■ **WORK TO BE COMPLETED**
What follows are records. Restate all of them word for word.

(Beginning of SOURCE MATERIAL)

(* ===== verification/RoundTrip.v ===== *)
(** * RoundTrip: what the encoders write, the decoders read back.

    The lemmas [decode_req], [decode_opt], [decode_optString], [decode_optSet],
    [decode_optElems] and [decode_stop] consume one encoded field each; the proof
    for a struct is the list of its fields. *)

From S2P Require Import Prelude.
From S2P Require Import Types.
From S2P Require Import Wire.
From S2P Require Import WireProps.
From S2P Require Import Wellformed.
From S2P Require Import Encode.
From S2P Require Import Decode.

(** ** The decoders are total

    [Total d]: [d] returns on every input and never grows it.  Instances follow
    the structure of the decoders. *)

Class Total {A} (d : decoder A) : Prop := total_reads : Reads 0 always d.
Class StepTotal {S} (step : Z -> Z -> S -> decoder S) : Prop :=
  step_total : forall ft fid s, Total (step ft fid s).

Lemma total_of_reads {A} k (P : A -> Prop) d : Reads k P d -> Total d.
Proof. intros H. eapply reads_weaken; [exact H|lia|done]. Qed.

#[export] Instance total_ret {A} (a : A) : Total (mret a).
Proof. by apply reads_ret. Qed.
#[export] Instance total_bind {A B} (d : decoder A) (f : A -> decoder B) :
  Total d -> (forall a, Total (f a)) -> Total (d ≫= f).
Proof. intros Hd Hf. eapply reads_bind0; [exact Hd|]. intros. apply Hf. Qed.
#[export] Instance total_readByte : Total readByte.
Proof. eapply total_of_reads, reads_readByte. Qed.
#[export] Instance total_readI16 : Total readI16.
Proof. eapply total_of_reads, reads_readI16. Qed.
#[export] Instance total_readI32 : Total readI32.
Proof. eapply total_of_reads, reads_readI32. Qed.
#[export] Instance total_readI64 : Total readI64.
Proof. eapply total_of_reads, reads_readI64. Qed.
#[export] Instance total_readBool : Total readBool.
Proof. eapply total_of_reads, reads_readBool. Qed.
#[export] Instance total_readString : Total readString.
Proof. eapply total_of_reads, reads_readString. Qed.
#[export] Instance total_readBinary : Total readBinary.
Proof. eapply total_of_reads, reads_readBinary. Qed.
#[export] Instance total_skip t : Total (skip t).
Proof. eapply total_of_reads, reads_skip. Qed.
#[export] Instance total_if {A} (b : bool) (d1 d2 : decoder A) :
  Total d1 -> Total d2 -> Total (if b then d1 else d2).
Proof. by destruct b. Qed.
#[export] Instance total_store {A S} (d : decoder A) (f : A -> S) :
  Total d -> Total (store d f).
Proof. intros. unfold store. apply _. Qed.
#[export] Instance total_skipField {S} ft (s : S) : Total (skipField ft s).
Proof. unfold skipField. apply _. Qed.
#[export] Instance total_appendElem {A} (d : decoder A) l :
  Total d -> Total (appendElem d l).
Proof. intros. unfold appendElem. apply _. Qed.
#[export] Instance total_insertElem d s : Total d -> Total (insertElem d s).
Proof. intros. unfold insertElem. apply _. Qed.
#[export] Instance total_readCollection {S} (body : S -> decoder S) s :
  (forall s, Total (body s)) -> Total (readCollection body s).
Proof.
  intros Hb. apply (reads_readCollection always); [|done]. intros. apply Hb.
Qed.
#[export] Instance total_decodeSet d : Total d -> Total (decodeSet d).
Proof. intros. unfold decodeSet. apply _. Qed.
#[export] Instance total_decodeStruct {S} (step : Z -> Z -> S -> decoder S) s :
  StepTotal step -> Total (decodeStruct step s).
Proof.
  intros Hs. apply (total_of_reads 1 always), (reads_decodeStruct _ always); [|done].
  intros. apply Hs.
Qed.
Lemma decodeNeighbor_encode n rest :
  typed_Neighbor n ->
  decodeNeighbor zeroNeighbor (encodeNeighbor n ++ rest) = Ok n rest.
Proof.
  unfold typed_Neighbor, encodeNeighbor, decodeNeighbor. rt_open.
  rt_req. rt_req. rt_stop.
Qed.

Lemma decodeNodeCapabilities_encode c rest :
  typed_NodeCapabilities c ->
  decodeNodeCapabilities zeroNodeCapabilities (encodeNodeCapabilities c ++ rest) = Ok c rest.
Proof.
  unfold typed_NodeCapabilities, encodeNodeCapabilities, decodeNodeCapabilities. rt_open.
  rt_req. rt_opt NC_FloodReduction. rt_opt NC_HierarchyIndications. rt_stop.
Qed.

Lemma decodeLinkCapabilities_encode c rest :
  decodeLinkCapabilities zeroLinkCapabilities (encodeLinkCapabilities c ++ rest) = Ok c rest.
Proof.
  unfold encodeLinkCapabilities, decodeLinkCapabilities. rt_open.
  rt_opt LC_BFD. rt_opt LC_IPv4ForwardingCapable. rt_stop.
Qed.
#[export] Hint Resolve decodePacketHeader_encode decodeNeighbor_encode
  decodeNodeCapabilities_encode decodeLinkCapabilities_encode : rt.

Lemma decodeLIEPacket_encode p rest :
  typed_LIEPacket p -> fits_LIEPacket p ->
  decodeLIEPacket zeroLIEPacket (encodeLIEPacket p ++ rest) = Ok p rest.
Proof.
  unfold typed_LIEPacket, fits_LIEPacket, encodeLIEPacket, decodeLIEPacket. rt_open.
  rt_str LIE_Name. rt_req. rt_req. rt_opt LIE_LinkMTUSize. rt_opt LIE_LinkBandwidth.
  rt_opt LIE_Neighbor. rt_opt LIE_Pod. rt_req. rt_opt LIE_LinkCapabilities. rt_req.
  rt_opt LIE_Label. rt_opt LIE_NotAZTPOffer. rt_opt LIE_YouAreFloodRepeater.
  rt_opt LIE_YouAreSendingTooQuickly. rt_str LIE_InstanceName. rt_opt LIE_FabricID.
  rt_stop.
Qed.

(End of SOURCE MATERIAL)

■ **WRITTEN REPLY**
(* ===== verification/RoundTrip.v ===== *)
(** * RoundTrip: what the encoders write, the decoders read back.

    The lemmas [decode_req], [decode_opt], [decode_optString], [decode_optSet],
    [decode_optElems] and [decode_stop] consume one encoded field each; the proof
    for a struct is the list of its fields. *)

From S2P Require Import Prelude.
From S2P Require Import Types.
From S2P Require Import Wire.
From S2P Require Import WireProps.
From S2P Require Import Wellformed.
From S2P Require Import Encode.
From S2P Require Import Decode.

(** ** The decoders are total

    [Total d]: [d] returns on every input and never grows it.  Instances follow
    the structure of the decoders. *)

Class Total {A} (d : decoder A) : Prop := total_reads : Reads 0 always d.
Class StepTotal {S} (step : Z -> Z -> S -> decoder S) : Prop :=
  step_total : forall ft fid s, Total (step ft fid s).

Lemma total_of_reads {A} k (P : A -> Prop) d : Reads k P d -> Total d.
Proof. intros H. eapply reads_weaken; [exact H|lia|done]. Qed.

#[export] Instance total_ret {A} (a : A) : Total (mret a).
Proof. by apply reads_ret. Qed.
#[export] Instance total_bind {A B} (d : decoder A) (f : A -> decoder B) :
  Total d -> (forall a, Total (f a)) -> Total (d ≫= f).
Proof. intros Hd Hf. eapply reads_bind0; [exact Hd|]. intros. apply Hf. Qed.
#[export] Instance total_readByte : Total readByte.
Proof. eapply total_of_reads, reads_readByte. Qed.
#[export] Instance total_readI16 : Total readI16.
Proof. eapply total_of_reads, reads_readI16. Qed.
#[export] Instance total_readI32 : Total readI32.
Proof. eapply total_of_reads, reads_readI32. Qed.
#[export] Instance total_readI64 : Total readI64.
Proof. eapply total_of_reads, reads_readI64. Qed.
#[export] Instance total_readBool : Total readBool.
Proof. eapply total_of_reads, reads_readBool. Qed.
#[export] Instance total_readString : Total readString.
Proof. eapply total_of_reads, reads_readString. Qed.
#[export] Instance total_readBinary : Total readBinary.
Proof. eapply total_of_reads, reads_readBinary. Qed.
#[export] Instance total_skip t : Total (skip t).
Proof. eapply total_of_reads, reads_skip. Qed.
#[export] Instance total_if {A} (b : bool) (d1 d2 : decoder A) :
  Total d1 -> Total d2 -> Total (if b then d1 else d2).
Proof. by destruct b. Qed.
#[export] Instance total_store {A S} (d : decoder A) (f : A -> S) :
  Total d -> Total (store d f).
Proof. intros. unfold store. apply _. Qed.
#[export] Instance total_skipField {S} ft (s : S) : Total (skipField ft s).
Proof. unfold skipField. apply _. Qed.
#[export] Instance total_appendElem {A} (d : decoder A) l :
  Total d -> Total (appendElem d l).
Proof. intros. unfold appendElem. apply _. Qed.
#[export] Instance total_insertElem d s : Total d -> Total (insertElem d s).
Proof. intros. unfold insertElem. apply _. Qed.
#[export] Instance total_readCollection {S} (body : S -> decoder S) s :
  (forall s, Total (body s)) -> Total (readCollection body s).
Proof.
  intros Hb. apply (reads_readCollection always); [|done]. intros. apply Hb.
Qed.
#[export] Instance total_decodeSet d : Total d -> Total (decodeSet d).
Proof. intros. unfold decodeSet. apply _. Qed.
#[export] Instance total_decodeStruct {S} (step : Z -> Z -> S -> decoder S) s :
  StepTotal step -> Total (decodeStruct step s).
Proof.
  intros Hs. apply (total_of_reads 1 always), (reads_decodeStruct _ always); [|done].
  intros. apply Hs.
Qed.
Lemma decodeNeighbor_encode n rest :
  typed_Neighbor n ->
  decodeNeighbor zeroNeighbor (encodeNeighbor n ++ rest) = Ok n rest.
Proof.
  unfold typed_Neighbor, encodeNeighbor, decodeNeighbor. rt_open.
  rt_req. rt_req. rt_stop.
Qed.

Lemma decodeNodeCapabilities_encode c rest :
  typed_NodeCapabilities c ->
  decodeNodeCapabilities zeroNodeCapabilities (encodeNodeCapabilities c ++ rest) = Ok c rest.
Proof.
  unfold typed_NodeCapabilities, encodeNodeCapabilities, decodeNodeCapabilities. rt_open.
  rt_req. rt_opt NC_FloodReduction. rt_opt NC_HierarchyIndications. rt_stop.
Qed.

Lemma decodeLinkCapabilities_encode c rest :
  decodeLinkCapabilities zeroLinkCapabilities (encodeLinkCapabilities c ++ rest) = Ok c rest.
Proof.
  unfold encodeLinkCapabilities, decodeLinkCapabilities. rt_open.
  rt_opt LC_BFD. rt_opt LC_IPv4ForwardingCapable. rt_stop.
Qed.
#[export] Hint Resolve decodePacketHeader_encode decodeNeighbor_encode
  decodeNodeCapabilities_encode decodeLinkCapabilities_encode : rt.

Lemma decodeLIEPacket_encode p rest :
  typed_LIEPacket p -> fits_LIEPacket p ->
  decodeLIEPacket zeroLIEPacket (encodeLIEPacket p ++ rest) = Ok p rest.
Proof.
  unfold typed_LIEPacket, fits_LIEPacket, encodeLIEPacket, decodeLIEPacket. rt_open.
  rt_str LIE_Name. rt_req. rt_req. rt_opt LIE_LinkMTUSize. rt_opt LIE_LinkBandwidth.
  rt_opt LIE_Neighbor. rt_opt LIE_Pod. rt_req. rt_opt LIE_LinkCapabilities. rt_req.
  rt_opt LIE_Label. rt_opt LIE_NotAZTPOffer. rt_opt LIE_YouAreFloodRepeater.
  rt_opt LIE_YouAreSendingTooQuickly. rt_str LIE_InstanceName. rt_opt LIE_FabricID.
  rt_stop.
Qed.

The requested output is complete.